И вряд ли друзья услышали нёсшиеся им в спину истошные, разносившиеся далеко окрест вопли хозяина наехавшей на Никиту машины, малорослого полноватого мужчины средних лет с большой круглой лысиной и объёмистым, заметно выпиравшим под рубашкой брюшком, возмущённо вздрагивавшим и колыхавшимся всё время, пока неистовавший, побагровевший от праведного гнева водитель в бессильной ярости метался возле своего авто – не очень новой и не очень ухоженной бежевой «тойоты», – размахивая крепко сжатым кулаком, брызгая слюной и посылая вслед скрывшимся за углом соседнего дома беглецам обычные в подобных случаях эпитеты:

– Придурки! Сволочи! Твари! Носятся, как угорелые… Ни днём, ни ночью покоя от вас нет… Жить, что ли, надоело?! На тот свет спешите?.. Козлы вонючие! Уроды! Гандоны!..

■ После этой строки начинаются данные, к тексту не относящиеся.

(* ===== verification/JsonCanon.v ===== *)
(** The theory of Json: the parser consumes its input and never runs out of
    fuel, returns well-formed values only, reads canonical text back, and
    [Canonicalize] is a normal form for JSON values up to member order. *)

From stdpp Require Import base list strings sorting.
From Stdlib Require Import Ascii.
From S2P Require Import Prelude Slices Float64 Utf8 Json.

(** * Termination *)

(** [inv_bind H] takes apart a bind that returned a pair. *)
Ltac inv_bind H :=
  let a := fresh "a" in let b := fresh "b" in let Ha := fresh "Hb" in
  apply bind_Ok in H as ([a b] & Ha & H).

Lemma skipWS_len s : (str_length (skipWS s) <= str_length s)%nat.
Proof. induction s as [|c s IH]; cbn; [lia|]. destruct (is_ws c); cbn; lia. Qed.

Lemma str_drop_len n s : (str_length (str_drop n s) <= str_length s)%nat.
Proof. rewrite str_length_drop. lia. Qed.

Lemma HasPrefix_app s p : HasPrefix s p = true -> exists r, s = p +:+ r.
Proof.
  revert s. induction p as [|a p IH]; intros s H; [by exists s|].
  destruct s as [|b s]; [done|]. cbn in H. bool_prop. subst.
  destruct (IH s) as [r ->]; [done|]. by exists r.
Qed.

Lemma span_digits_len s ds r : span_digits s = (ds, r) -> str_length s = (str_length ds + str_length r)%nat.
Proof. intros H. apply span_digits_all in H as [_ ->]. apply str_length_app. Qed.

Lemma hex4_len s z r : hex4 s = Ok (z, r) -> str_length s = (4 + str_length r)%nat.
Proof.
  unfold hex4. destruct s as [|a [|b [|c [|d s]]]]; try discriminate.
  destruct (hexVal a), (hexVal b), (hexVal c), (hexVal d); try discriminate.
  intros [= <- <-]. done.
Qed.
(** * [json.Marshal] *)

Definition marshal_byte (c : ascii) : string :=
  if is_char 34 c || is_char 92 c then String backslash (String c "")
  else if is_char 8 c then "\b"
  else if is_char 12 c then "\f"
  else if is_char 10 c then "\n"
  else if is_char 13 c then "\r"
  else if is_char 9 c then "\t"
  else if (byte_val c <? 32) || is_char 60 c || is_char 62 c || is_char 38 c then
    "\u00" +:+ String (hexdigit (Z.shiftr (byte_val c) 4)) (String (hexdigit (Z.land (byte_val c) 15)) "")
  else String c "".

Definition marshal_rune (r : Z) : string :=
  if r <? 128 then marshal_byte (byte_of r)
  else if r =? 8232 then "\u2028"
  else if r =? 8233 then "\u2029"
  else EncodeRune r.

Fixpoint marshal_body (fuel : nat) (s : string) : string :=
  match fuel with
  | O => ""
  | S fuel =>
      match s with
      | "" => ""
      | String _ s' =>
          match DecodeRune s with
          | Some (r, n) => marshal_rune r +:+ marshal_body fuel (str_drop n s)
          | None => "\ufffd" +:+ marshal_body fuel s'
          end
      end
  end.

Definition marshal_name (s : string) : string := marshal_body (str_length s) s.

Definition marshal_string (s : string) : string :=
  String quote (marshal_name s +:+ String quote "").
(* src: internal/igagov/canonical.go:1116-1167 (DecodePolicyDocument) *)
Definition DecodePolicyDocument (text : string) : result PolicyDocument :=
  raw ← DecodePolicyText text;
  v ← match parseJSON raw with Ok v => Ok v | Err _ => derr "not I-JSON" end;
  match v with
  | JObject ms =>
      '(version, id, stmts) ← foldM decode_top ("", "", None) ms;
      match stmts with
      | None => derr "no Statement"
      | Some sv =>
          list ← match sv with
                 | JObject _ => Ok [sv]
                 | JArray l => Ok l
                 | _ => derr "Statement is neither an object nor an array"
                 end;
          sts ← mapM decodeStatement list;
          Ok {| doc_Version := version; doc_ID := id; doc_Statements := sts |}
      end
  | _ => derr "document is not an object"
  end.

(** * Action patterns and namespaces *)

(* src: internal/igagov/canonical.go:1403-1409 (SplitAction) *)
Definition SplitAction (action : string) : option (string * string) :=
  match cut_byte ":" action with
  | Some (ns, act) => if is_empty ns then None else Some (ns, act)
  | None => None
  end.

(** [s != "" && strings.Trim(s, "*") == ""]: only stars, and at least one. *)
(* src: internal/igagov/canonical.go:1411-1413 (allStars) *)
Definition allStars (s : string) : bool := negb (is_empty s) && only_stars s.

(* src: internal/igagov/canonical.go:1417-1423 (PatternCoversNamespace) *)
Definition PatternCoversNamespace (pattern ns : string) : bool :=
  allStars pattern ||
  match SplitAction pattern with Some (pns, _) => globMatch pns ns | None => false end.

(* src: internal/igagov/canonical.go:1427-1433 (patternCoversWholeNamespace) *)
Definition patternCoversWholeNamespace (pattern ns : string) : bool :=
  allStars pattern ||
  match SplitAction pattern with Some (pns, act) => allStars act && globMatch pns ns | None => false end.

(* src: internal/igagov/canonical.go:1438-1456 (Statement.GrantsNamespace) *)
Definition GrantsNamespace (st : Statement) (ns : string) : bool :=
  if negb (st_Effect st =? EffectAllow)%string then false
  else if st_IsNotAction st then
    negb (existsb (fun p => patternCoversWholeNamespace p ns) (st_NotAction st))
  else existsb (fun p => PatternCoversNamespace p ns) (st_Action st).

(* src: internal/igagov/canonical.go:1461-1473 (Statement.ExplicitNamespaces) *)
Definition ExplicitNamespaces (st : Statement) : list string :=
  if negb (st_Effect st =? EffectAllow)%string || st_IsNotAction st then []
  else sortedUnique (omap (fun p =>
    match SplitAction p with
    | Some (ns, _) => if ContainsAny ns ["*"%char; "?"%char] then None else Some (ToLower ns)
    | None => None
    end) (st_Action st)).

(* src: internal/igagov/canonical.go:1477-1487 (Statement.ResourceIsWildcard) *)
Definition ResourceIsWildcard (st : Statement) : bool :=
  match st_NotResource st with
  | Some _ => true
  | None => bool_decide ("*" ∈ default [] (st_Resource st))
  end.

(** * Patterns against actions *)

(** IAM's reading of an action pattern. *)
Definition matches (pattern action : string) : Prop := globs (ToLower pattern) (ToLower action).

(** The action [act] of namespace [ns]. *)
Definition action_of (ns act : string) : string := ns +:+ String ":" act.

(** What the statement allows. *)
Definition allows (st : Statement) (action : string) : Prop :=
  st_Effect st = EffectAllow /\
  if st_IsNotAction st then Forall (fun p => ~ matches p action) (st_NotAction st)
  else Exists (fun p => matches p action) (st_Action st).

(** [s] does not hold the byte [c]. *)
Fixpoint lacks (c : ascii) (s : string) : bool :=
  match s with "" => true | String a s => negb (bool_decide (a = c)) && lacks c s end.

(** A pattern IAM accepts: stars only, or one colon after a namespace. *)
Definition pattern_ok (p : string) : Prop :=
  allStars p = true \/ exists pns pact, SplitAction p = Some (pns, pact) /\ lacks ":" pact = true.

Lemma lacks_app c a b : lacks c (a +:+ b) = lacks c a && lacks c b.
Proof. induction a as [|x a IH]; [done|]. rewrite str_app_cons. cbn. by rewrite IH, andb_assoc. Qed.

Lemma cut_byte_lacks c s l r : cut_byte c s = Some (l, r) -> lacks c l = true.
Proof.
  revert l. induction s as [|a s IH]; intros l; cbn; [done|].
  case_bool_decide as Ha; [by intros [= <- <-]|].
  destruct (cut_byte c s) as [[l' r']|]; [|done]. intros [= <- <-]. cbn.
  rewrite bool_decide_eq_false_2 by done. by apply (IH l').
Qed.

Lemma ToLower_app a b : ToLower (a +:+ b) = ToLower a +:+ ToLower b.
Proof. induction a as [|c a IH]; [done|]. rewrite str_app_cons. cbn. by rewrite IH. Qed.

Lemma lacks_colon_lower s : lacks ":" (ToLower s) = lacks ":" s.
Proof.
  induction s as [|c s IH]; cbn; [done|]. rewrite IH. f_equal. f_equal.
  apply bool_decide_ext. destruct c as [[][][][][][][][]]; done.
Qed.

Lemma only_stars_lower s : only_stars s = true -> only_stars (ToLower s) = true.
Proof.
  induction s as [|c s IH]; cbn; [done|]. intros [->%bool_decide_eq_true Hs]%andb_prop.
  cbn. by apply IH.
Qed.

Lemma globs_stars p t : only_stars p = true -> p <> "" -> globs p t.
Proof.
  destruct p as [|c p]; [done|]. cbn. intros [->%bool_decide_eq_true Hp]%andb_prop _.
  induction t as [|c t IH]; [constructor; by apply globs_empty|by constructor].
Qed.

Lemma allStars_matches p a : allStars p = true -> matches p a.
Proof.
  intros [Hne Hs]%andb_prop. apply globs_stars; [by apply only_stars_lower|].
  destruct p; [done|]. done.
Qed.

(** A literal colon of the pattern needs one in the text. *)
Lemma globs_colon_lacks p q t : globs (p +:+ String ":" q) t -> lacks ":" p = true -> lacks ":" t = true -> False.
Proof.
  intros Hg. remember (p +:+ String ":" q) as P eqn:E. revert p E.
  induction Hg as [|P t Hg IH|P c t Hg IH|P c t Hg IH|P c t Hc Hc' Hg IH]; intros p E Hp Ht.
  - by destruct p.
  - destruct p as [|a p]; [done|]. injection E as <- ->. cbn in Hp. bool_prop. by eapply IH.
  - cbn in Ht. bool_prop. by eapply IH.
  - destruct p as [|a p]; [done|]. injection E as <- ->. cbn in Hp, Ht. bool_prop. by eapply IH.
  - destruct p as [|a p].
    + injection E as -> ->. cbn in Ht. done.
    + injection E as <- ->. cbn in Hp, Ht. bool_prop. by eapply IH.
Qed.

(** Around the one colon of an action the pattern splits. *)
Lemma globs_colon p q ns act :
  lacks ":" p = true -> lacks ":" ns = true -> lacks ":" act = true ->
  globs (p +:+ String ":" q) (ns +:+ String ":" act) -> globs p ns /\ globs q act.
Proof.
  intros Hp Hns Hact Hg. remember (p +:+ String ":" q) as P eqn:EP. remember (ns +:+ String ":" act) as T eqn:ET.
  revert p ns EP ET Hp Hns.
  induction Hg as [|P t Hg IH|P c t Hg IH|P c t Hg IH|P c t Hc Hc' Hg IH]; intros p ns EP ET Hp Hns.
  - by destruct p.
  - destruct p as [|a p]; [done|]. injection EP as <- ->. cbn in Hp. bool_prop.
    destruct (IH p ns) as [? ?]; auto with igagov.
  - destruct p as [|a p]; [done|]. injection EP as <- ->. destruct ns as [|b ns].
    + injection ET as -> ->. exfalso. by eapply (globs_colon_lacks (String star p)).
    + injection ET as -> ->. cbn in Hns. bool_prop. destruct (IH (String star p) ns) as [? ?]; auto with igagov.
  - destruct p as [|a p]; [done|]. injection EP as <- ->. cbn in Hp. bool_prop. destruct ns as [|b ns].
    + injection ET as -> ->. exfalso. by eapply globs_colon_lacks.
    + injection ET as -> ->. cbn in Hns. bool_prop. destruct (IH p ns) as [? ?]; auto with igagov.
  - destruct p as [|a p].
    + injection EP as -> ->. destruct ns as [|b ns]; [injection ET as ->; by split; [constructor|]|].
      injection ET as <- ->. cbn in Hns. done.
    + injection EP as <- ->. cbn in Hp. bool_prop. destruct ns as [|b ns]; [injection ET as -> ->; done|].
      injection ET as <- ->. cbn in Hns. bool_prop. destruct (IH p ns) as [? ?]; auto with igagov.
Qed.

Lemma globs_app p q a b : globs p a -> globs q b -> globs (p +:+ q) (a +:+ b).
Proof.
  induction 1 as [|p t _ IH|p c t _ IH|p c t _ IH|p c t Hc Hc' _ IH]; intros Hq;
    rewrite ?str_app_cons in *; auto with igagov.
Qed.

Lemma matches_colon pns pact ns act :
  lacks ":" pns = true -> lacks ":" ns = true -> lacks ":" act = true ->
  matches (pns +:+ String ":" pact) (action_of ns act) <->
  globs (ToLower pns) (ToLower ns) /\ globs (ToLower pact) (ToLower act).
Proof.
  intros Hp Hn Ha. unfold matches, action_of. rewrite !ToLower_app. cbn [ToLower].
  change (lower_byte ":") with ":"%char. split.
  - apply globs_colon; by rewrite lacks_colon_lower.
  - intros [? ?]. apply globs_app; [done|]. by constructor.
Qed.

Lemma SplitAction_Some p pns pact :
  SplitAction p = Some (pns, pact) -> p = pns +:+ String ":" pact /\ lacks ":" pns = true /\ pns <> "".
Proof.
  unfold SplitAction. destruct (cut_byte ":" p) as [[l r]|] eqn:E; [|done].
  destruct (is_empty l) eqn:El; [done|]. intros [= -> ->]. split_and!.
  - by apply cut_byte_Some.
  - by eapply cut_byte_lacks.
  - intros ->. done.
Qed.

(** Some string without a colon matches a pattern without one. *)
Lemma globs_inhabited p : lacks ":" p = true -> exists t, globs (ToLower p) (ToLower t) /\ lacks ":" t = true.
Proof.
  induction p as [|c p IH]; cbn; [exists ""; split; [constructor|done]|]. intros Hp. bool_prop.
  destruct IH as (t & Ht & Hl); [done|]. destruct (decide (lower_byte c = star)) as [->|Hs].
  { exists t. split; [by constructor|done]. }
  destruct (decide (lower_byte c = qmark)) as [->|Hq].
  { exists (String "a" t). split; [by constructor|done]. }
  exists (String c t). cbn. split; [by constructor|]. by rewrite bool_decide_eq_false_2.
Qed.

(** [PatternCoversNamespace] answers exactly whether the pattern matches some
    action of the namespace. *)
Theorem pattern_covers_namespace_exact p ns :
  pattern_ok p -> lacks ":" ns = true -> no_star ns = true ->
  PatternCoversNamespace p ns = true <->
  exists act, lacks ":" act = true /\ matches p (action_of ns act).
Proof.
  intros Hok Hns Hst. unfold PatternCoversNamespace. destruct (allStars p) eqn:Ea; cbn [orb].
  { split; [intros _|done]. exists "x". split; [done|]. by apply allStars_matches. }
  destruct Hok as [?|(pns & pact & E & Hpact)]; [congruence|]. rewrite E.
  apply SplitAction_Some in E as (-> & Hpns & _). rewrite globMatch_spec by done. split.
  - intros Hg. destruct (globs_inhabited pact Hpact) as (act & Hact & Hl).
    exists act. split; [done|]. by apply matches_colon.
  - intros (act & Hl & Hm). by apply matches_colon in Hm as [? _].
Qed.

Lemma pattern_covers_namespace_exact_witness :
  PatternCoversNamespace "s?s:Send*" "SQS" = true /\
  exists act, lacks ":" act = true /\ matches "s?s:Send*" (action_of "SQS" act).
Proof.
  split; [vm_compute; reflexivity|]. apply (pattern_covers_namespace_exact "s?s:Send*" "SQS").
  - right. exists "s?s", "Send*". split; vm_compute; reflexivity.
  - vm_compute. reflexivity.
  - vm_compute. reflexivity.
  - vm_compute. reflexivity.
Defined.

Прибавив ещё несколько смачных, уже совсем непечатных реплик, он наконец умолк, поняв, что те, кому они были адресованы, всё равно не услышат и не смогут оценить их. Он напоследок ещё раз погрозил пропавшим во мраке нарушителям пухлым кулаком и походил немного вокруг машины, постепенно остывая и лишь по инерции всё тише бормоча что-то злобное и угрожающее. А затем склонился над капотом и стал внимательно осматривать место – в районе правой фары, – пришедшее минуту назад в соприкосновение с Никитиной ляжкой.

Придирчиво всё оглядев и не обнаружив никаких повреждений – ни трещин, ни вмятин, ни царапин, разгневанный водитель уже готов был окончательно успокоиться и продолжить свой путь, как вдруг, бросив случайный взгляд в сторону, заметил, что он не один. На обочине, в нескольких метрах от него, неподвижно стояла массивная широкоплечая фигура, наглухо, от макушки до пят, закрытая просторным непромокаемым плащом, увенчанным огромным капюшоном, надёжно скрывавшим лицо своего владельца от посторонних взоров. Замерев на месте, вытянув длинные руки вдоль туловища и чуть вскинув голову, великан, судя по всему, не отрывал от хозяина «тойоты» пристального взгляда своих никому не видимых глаз.

Тот, в свою очередь, с удивлением посмотрел на причудливо одетого, необыкновенно крупного и рослого незнакомца, внезапно появившегося неизвестно откуда и неизвестно отчего проявившего к нему такой напряжённый интерес. Но вскоре это неожиданное и назойливое внимание странного ночного прохожего начало раздражать его, и он, всё ещё немного раздосадованный и возбуждённый недавним происшествием, громко, крикливо воскликнул:

– Ну, чего уставился?! Чё те надо? Ничего интересного тут нет… Иди давай своей дорогой!..

Сказал – и тут же осёкся. Ему вдруг пришло в голову, что не стоит, пожалуй, так резко и грубо разговаривать с двухметровым здоровяком, обладающим, по-видимому, недюжинной силой, да к тому же находясь с ним один на один, на пустой улице, в глухой предрассветный час. Сообразив это, он немного смущённо кашлянул, мельком огляделся вокруг и, внезапно ощутив лёгкое беспокойство и смутную тревогу, стал медленно, стараясь не делать резких движений, огибать автомобиль, направляясь к водительскому месту.